**Assigned task:**
Below are the entries to work from; restate word for word the portion that opens with the line containing "(presence.rs). *)" and closes with the line containing "#[global] Instance EvidenceFamily_eq_dec", keeping both.

============

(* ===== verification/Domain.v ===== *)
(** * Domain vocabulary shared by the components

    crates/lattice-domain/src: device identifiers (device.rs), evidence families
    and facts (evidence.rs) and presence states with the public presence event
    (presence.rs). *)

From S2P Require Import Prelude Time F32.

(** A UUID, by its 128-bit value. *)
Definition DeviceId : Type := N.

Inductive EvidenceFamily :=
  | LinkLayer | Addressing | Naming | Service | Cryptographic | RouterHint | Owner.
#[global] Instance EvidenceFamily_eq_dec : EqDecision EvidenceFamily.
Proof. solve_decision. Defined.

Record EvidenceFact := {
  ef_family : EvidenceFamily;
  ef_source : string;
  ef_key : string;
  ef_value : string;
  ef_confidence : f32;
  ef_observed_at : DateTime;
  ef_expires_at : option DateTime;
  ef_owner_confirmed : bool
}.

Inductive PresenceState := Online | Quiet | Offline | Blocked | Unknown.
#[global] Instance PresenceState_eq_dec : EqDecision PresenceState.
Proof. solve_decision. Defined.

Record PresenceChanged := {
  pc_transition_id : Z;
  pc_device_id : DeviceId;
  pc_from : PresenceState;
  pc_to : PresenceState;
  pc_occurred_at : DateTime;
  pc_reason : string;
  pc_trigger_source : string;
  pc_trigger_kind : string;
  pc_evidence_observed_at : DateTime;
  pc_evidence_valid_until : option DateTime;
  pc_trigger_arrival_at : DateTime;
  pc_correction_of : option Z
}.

============

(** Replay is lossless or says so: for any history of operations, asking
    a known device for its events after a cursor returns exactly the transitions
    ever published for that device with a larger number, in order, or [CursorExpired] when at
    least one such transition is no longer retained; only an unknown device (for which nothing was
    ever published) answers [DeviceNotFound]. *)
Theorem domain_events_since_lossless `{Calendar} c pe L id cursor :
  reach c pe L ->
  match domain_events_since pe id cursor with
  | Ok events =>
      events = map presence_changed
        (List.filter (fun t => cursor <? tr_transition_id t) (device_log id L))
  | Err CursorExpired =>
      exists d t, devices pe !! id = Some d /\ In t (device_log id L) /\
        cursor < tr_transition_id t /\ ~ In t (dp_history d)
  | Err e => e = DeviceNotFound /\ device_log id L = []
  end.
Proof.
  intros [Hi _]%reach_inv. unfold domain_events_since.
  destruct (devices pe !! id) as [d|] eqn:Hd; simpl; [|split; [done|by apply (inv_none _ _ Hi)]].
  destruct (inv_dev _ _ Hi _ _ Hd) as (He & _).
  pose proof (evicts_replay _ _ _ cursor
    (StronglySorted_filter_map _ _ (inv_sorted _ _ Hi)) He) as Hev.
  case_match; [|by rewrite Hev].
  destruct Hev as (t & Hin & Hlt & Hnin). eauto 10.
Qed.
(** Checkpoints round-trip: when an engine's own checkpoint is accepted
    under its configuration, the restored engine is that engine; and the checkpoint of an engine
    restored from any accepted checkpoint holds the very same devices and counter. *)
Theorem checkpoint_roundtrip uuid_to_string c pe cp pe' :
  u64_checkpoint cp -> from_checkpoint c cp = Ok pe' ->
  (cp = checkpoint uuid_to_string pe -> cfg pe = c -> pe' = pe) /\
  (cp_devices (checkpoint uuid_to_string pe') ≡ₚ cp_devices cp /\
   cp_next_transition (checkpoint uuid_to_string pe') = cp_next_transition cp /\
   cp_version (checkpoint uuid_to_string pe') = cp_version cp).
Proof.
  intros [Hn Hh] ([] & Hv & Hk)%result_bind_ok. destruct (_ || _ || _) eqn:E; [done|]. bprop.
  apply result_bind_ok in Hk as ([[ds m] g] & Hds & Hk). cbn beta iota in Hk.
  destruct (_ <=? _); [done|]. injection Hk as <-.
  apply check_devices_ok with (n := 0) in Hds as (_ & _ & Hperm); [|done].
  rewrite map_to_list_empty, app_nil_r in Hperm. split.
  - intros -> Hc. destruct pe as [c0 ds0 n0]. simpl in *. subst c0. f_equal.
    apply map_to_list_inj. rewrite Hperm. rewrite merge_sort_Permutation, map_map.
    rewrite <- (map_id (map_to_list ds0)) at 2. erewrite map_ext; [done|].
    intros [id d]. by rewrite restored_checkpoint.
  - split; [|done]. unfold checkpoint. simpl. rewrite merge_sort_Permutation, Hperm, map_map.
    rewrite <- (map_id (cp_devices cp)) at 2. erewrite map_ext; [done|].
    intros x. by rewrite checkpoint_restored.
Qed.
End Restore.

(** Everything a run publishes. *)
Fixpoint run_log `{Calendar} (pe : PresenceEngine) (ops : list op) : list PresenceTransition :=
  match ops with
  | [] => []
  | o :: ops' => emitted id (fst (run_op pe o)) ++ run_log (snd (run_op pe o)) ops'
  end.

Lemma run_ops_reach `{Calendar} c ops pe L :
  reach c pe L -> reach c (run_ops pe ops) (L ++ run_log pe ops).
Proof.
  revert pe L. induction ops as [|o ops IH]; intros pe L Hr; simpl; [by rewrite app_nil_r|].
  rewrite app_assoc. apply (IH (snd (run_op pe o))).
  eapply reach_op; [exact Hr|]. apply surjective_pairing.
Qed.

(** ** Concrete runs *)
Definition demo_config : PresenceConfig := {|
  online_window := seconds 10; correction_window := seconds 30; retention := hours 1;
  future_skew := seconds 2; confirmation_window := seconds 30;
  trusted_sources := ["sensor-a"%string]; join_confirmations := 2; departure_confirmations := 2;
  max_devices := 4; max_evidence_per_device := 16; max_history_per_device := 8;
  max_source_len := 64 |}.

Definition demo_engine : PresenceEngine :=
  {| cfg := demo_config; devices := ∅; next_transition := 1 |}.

============

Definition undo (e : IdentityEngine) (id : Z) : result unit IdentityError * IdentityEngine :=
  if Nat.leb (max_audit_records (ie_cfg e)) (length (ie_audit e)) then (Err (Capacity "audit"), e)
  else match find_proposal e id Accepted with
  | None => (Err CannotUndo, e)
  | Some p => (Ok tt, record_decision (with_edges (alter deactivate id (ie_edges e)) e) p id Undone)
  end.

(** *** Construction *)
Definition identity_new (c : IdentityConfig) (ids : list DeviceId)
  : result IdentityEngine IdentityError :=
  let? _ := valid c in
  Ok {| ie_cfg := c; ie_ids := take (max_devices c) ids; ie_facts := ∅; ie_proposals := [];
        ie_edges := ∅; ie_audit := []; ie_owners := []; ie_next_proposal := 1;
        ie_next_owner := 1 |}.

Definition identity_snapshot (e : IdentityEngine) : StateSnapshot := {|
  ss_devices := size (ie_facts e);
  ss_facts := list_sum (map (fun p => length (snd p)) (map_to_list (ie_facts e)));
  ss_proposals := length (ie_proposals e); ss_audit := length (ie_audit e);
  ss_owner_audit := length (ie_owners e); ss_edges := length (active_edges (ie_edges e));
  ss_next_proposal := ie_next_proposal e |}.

============

**Result:**
    (presence.rs). *)

From S2P Require Import Prelude Time F32.

(** A UUID, by its 128-bit value. *)
Definition DeviceId : Type := N.

Inductive EvidenceFamily :=
  | LinkLayer | Addressing | Naming | Service | Cryptographic | RouterHint | Owner.
#[global] Instance EvidenceFamily_eq_dec : EqDecision EvidenceFamily.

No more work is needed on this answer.